(Task item)
Report how many lines in the data below hold the string "that". Nothing else should appear in the answer.

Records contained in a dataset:

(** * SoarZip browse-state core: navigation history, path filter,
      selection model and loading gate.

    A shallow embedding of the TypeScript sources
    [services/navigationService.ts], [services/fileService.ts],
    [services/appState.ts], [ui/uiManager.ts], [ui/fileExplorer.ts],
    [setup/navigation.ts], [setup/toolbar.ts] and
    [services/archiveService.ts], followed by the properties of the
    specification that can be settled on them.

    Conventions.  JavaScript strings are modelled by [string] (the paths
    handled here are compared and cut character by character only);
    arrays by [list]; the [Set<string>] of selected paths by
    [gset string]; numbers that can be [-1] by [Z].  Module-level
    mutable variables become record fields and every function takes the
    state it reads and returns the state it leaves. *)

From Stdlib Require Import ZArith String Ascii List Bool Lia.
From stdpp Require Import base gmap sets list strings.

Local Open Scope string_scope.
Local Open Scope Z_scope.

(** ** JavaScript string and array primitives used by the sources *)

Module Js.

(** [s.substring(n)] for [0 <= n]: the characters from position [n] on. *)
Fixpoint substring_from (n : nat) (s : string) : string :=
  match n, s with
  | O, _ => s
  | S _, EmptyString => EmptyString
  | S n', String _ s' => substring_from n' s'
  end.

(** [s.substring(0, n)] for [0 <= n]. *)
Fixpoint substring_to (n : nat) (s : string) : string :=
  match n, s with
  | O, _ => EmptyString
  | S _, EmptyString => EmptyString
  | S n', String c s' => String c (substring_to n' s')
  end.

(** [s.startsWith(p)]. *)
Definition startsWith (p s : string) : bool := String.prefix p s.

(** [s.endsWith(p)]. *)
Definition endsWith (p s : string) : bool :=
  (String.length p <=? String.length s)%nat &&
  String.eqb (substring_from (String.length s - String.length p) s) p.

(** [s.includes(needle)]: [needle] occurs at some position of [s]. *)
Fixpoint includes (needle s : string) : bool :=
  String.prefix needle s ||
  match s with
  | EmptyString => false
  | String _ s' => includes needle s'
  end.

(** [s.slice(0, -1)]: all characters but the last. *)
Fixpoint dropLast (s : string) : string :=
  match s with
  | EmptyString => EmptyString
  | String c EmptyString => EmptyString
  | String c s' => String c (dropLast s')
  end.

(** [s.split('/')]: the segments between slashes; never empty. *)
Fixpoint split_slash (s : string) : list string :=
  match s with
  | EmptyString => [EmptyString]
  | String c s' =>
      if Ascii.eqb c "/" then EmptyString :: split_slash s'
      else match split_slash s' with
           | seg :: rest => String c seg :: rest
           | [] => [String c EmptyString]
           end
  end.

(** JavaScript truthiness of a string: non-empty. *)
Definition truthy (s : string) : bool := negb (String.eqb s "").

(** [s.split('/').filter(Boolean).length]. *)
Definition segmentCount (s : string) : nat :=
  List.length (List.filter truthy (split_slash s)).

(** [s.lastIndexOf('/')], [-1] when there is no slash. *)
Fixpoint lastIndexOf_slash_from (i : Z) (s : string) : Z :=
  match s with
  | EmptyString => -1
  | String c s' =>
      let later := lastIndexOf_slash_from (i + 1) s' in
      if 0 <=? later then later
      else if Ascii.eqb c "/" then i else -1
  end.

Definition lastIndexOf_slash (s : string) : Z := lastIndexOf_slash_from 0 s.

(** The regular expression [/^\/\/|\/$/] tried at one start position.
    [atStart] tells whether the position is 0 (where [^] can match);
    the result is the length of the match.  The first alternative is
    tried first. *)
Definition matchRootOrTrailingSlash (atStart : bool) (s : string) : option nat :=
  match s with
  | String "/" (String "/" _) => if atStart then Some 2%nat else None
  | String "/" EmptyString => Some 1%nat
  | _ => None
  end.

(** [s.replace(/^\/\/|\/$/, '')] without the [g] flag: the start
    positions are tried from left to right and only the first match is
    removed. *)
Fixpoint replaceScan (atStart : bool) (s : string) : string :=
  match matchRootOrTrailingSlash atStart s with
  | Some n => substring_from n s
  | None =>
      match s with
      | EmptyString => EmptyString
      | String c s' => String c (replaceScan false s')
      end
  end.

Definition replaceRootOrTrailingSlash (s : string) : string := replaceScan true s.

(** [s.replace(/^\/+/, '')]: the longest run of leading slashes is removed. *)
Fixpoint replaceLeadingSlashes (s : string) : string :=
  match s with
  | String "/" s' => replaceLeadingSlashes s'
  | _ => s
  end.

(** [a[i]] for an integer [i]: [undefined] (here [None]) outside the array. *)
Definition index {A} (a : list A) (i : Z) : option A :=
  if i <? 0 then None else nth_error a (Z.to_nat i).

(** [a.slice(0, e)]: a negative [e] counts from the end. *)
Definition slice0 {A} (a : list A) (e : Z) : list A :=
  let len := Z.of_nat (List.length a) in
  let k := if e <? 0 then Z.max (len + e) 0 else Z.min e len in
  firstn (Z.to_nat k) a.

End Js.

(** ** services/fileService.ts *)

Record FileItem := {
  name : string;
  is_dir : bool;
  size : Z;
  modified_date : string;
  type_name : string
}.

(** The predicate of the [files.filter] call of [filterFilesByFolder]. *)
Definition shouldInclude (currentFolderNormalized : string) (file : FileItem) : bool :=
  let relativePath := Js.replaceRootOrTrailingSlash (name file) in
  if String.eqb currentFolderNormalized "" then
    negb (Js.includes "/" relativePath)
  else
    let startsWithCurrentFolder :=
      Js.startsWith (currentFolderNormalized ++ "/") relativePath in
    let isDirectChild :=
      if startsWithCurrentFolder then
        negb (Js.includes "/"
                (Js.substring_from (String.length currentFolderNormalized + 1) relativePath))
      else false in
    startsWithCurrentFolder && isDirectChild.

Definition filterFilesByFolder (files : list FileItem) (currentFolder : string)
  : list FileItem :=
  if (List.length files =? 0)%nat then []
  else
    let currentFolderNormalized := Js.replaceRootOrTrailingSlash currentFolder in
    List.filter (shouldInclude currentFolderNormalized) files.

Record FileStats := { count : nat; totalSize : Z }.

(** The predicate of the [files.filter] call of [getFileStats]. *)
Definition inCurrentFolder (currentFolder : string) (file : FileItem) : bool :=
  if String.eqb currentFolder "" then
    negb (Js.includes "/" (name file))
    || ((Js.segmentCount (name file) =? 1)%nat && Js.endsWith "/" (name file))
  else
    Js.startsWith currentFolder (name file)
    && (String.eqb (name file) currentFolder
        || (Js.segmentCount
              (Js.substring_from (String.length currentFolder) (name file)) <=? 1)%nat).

* * *

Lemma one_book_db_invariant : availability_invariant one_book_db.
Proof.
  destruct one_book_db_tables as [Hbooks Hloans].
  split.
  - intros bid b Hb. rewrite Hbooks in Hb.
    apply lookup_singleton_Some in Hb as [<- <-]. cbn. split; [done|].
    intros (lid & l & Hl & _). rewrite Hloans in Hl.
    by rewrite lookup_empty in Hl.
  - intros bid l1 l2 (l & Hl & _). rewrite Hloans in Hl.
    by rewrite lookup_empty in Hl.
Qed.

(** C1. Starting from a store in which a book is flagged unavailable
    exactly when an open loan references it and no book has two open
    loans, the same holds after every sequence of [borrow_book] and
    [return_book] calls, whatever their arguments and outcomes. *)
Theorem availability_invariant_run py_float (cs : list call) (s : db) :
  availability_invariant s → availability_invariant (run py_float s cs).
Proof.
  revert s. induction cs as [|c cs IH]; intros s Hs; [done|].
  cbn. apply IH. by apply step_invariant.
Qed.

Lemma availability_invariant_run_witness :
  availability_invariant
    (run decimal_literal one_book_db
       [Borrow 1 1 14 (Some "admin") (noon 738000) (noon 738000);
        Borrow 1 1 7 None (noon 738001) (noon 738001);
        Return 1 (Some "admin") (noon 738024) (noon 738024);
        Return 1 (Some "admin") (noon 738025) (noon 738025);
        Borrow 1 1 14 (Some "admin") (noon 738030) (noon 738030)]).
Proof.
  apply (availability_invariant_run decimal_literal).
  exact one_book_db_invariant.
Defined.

(Answer area)
2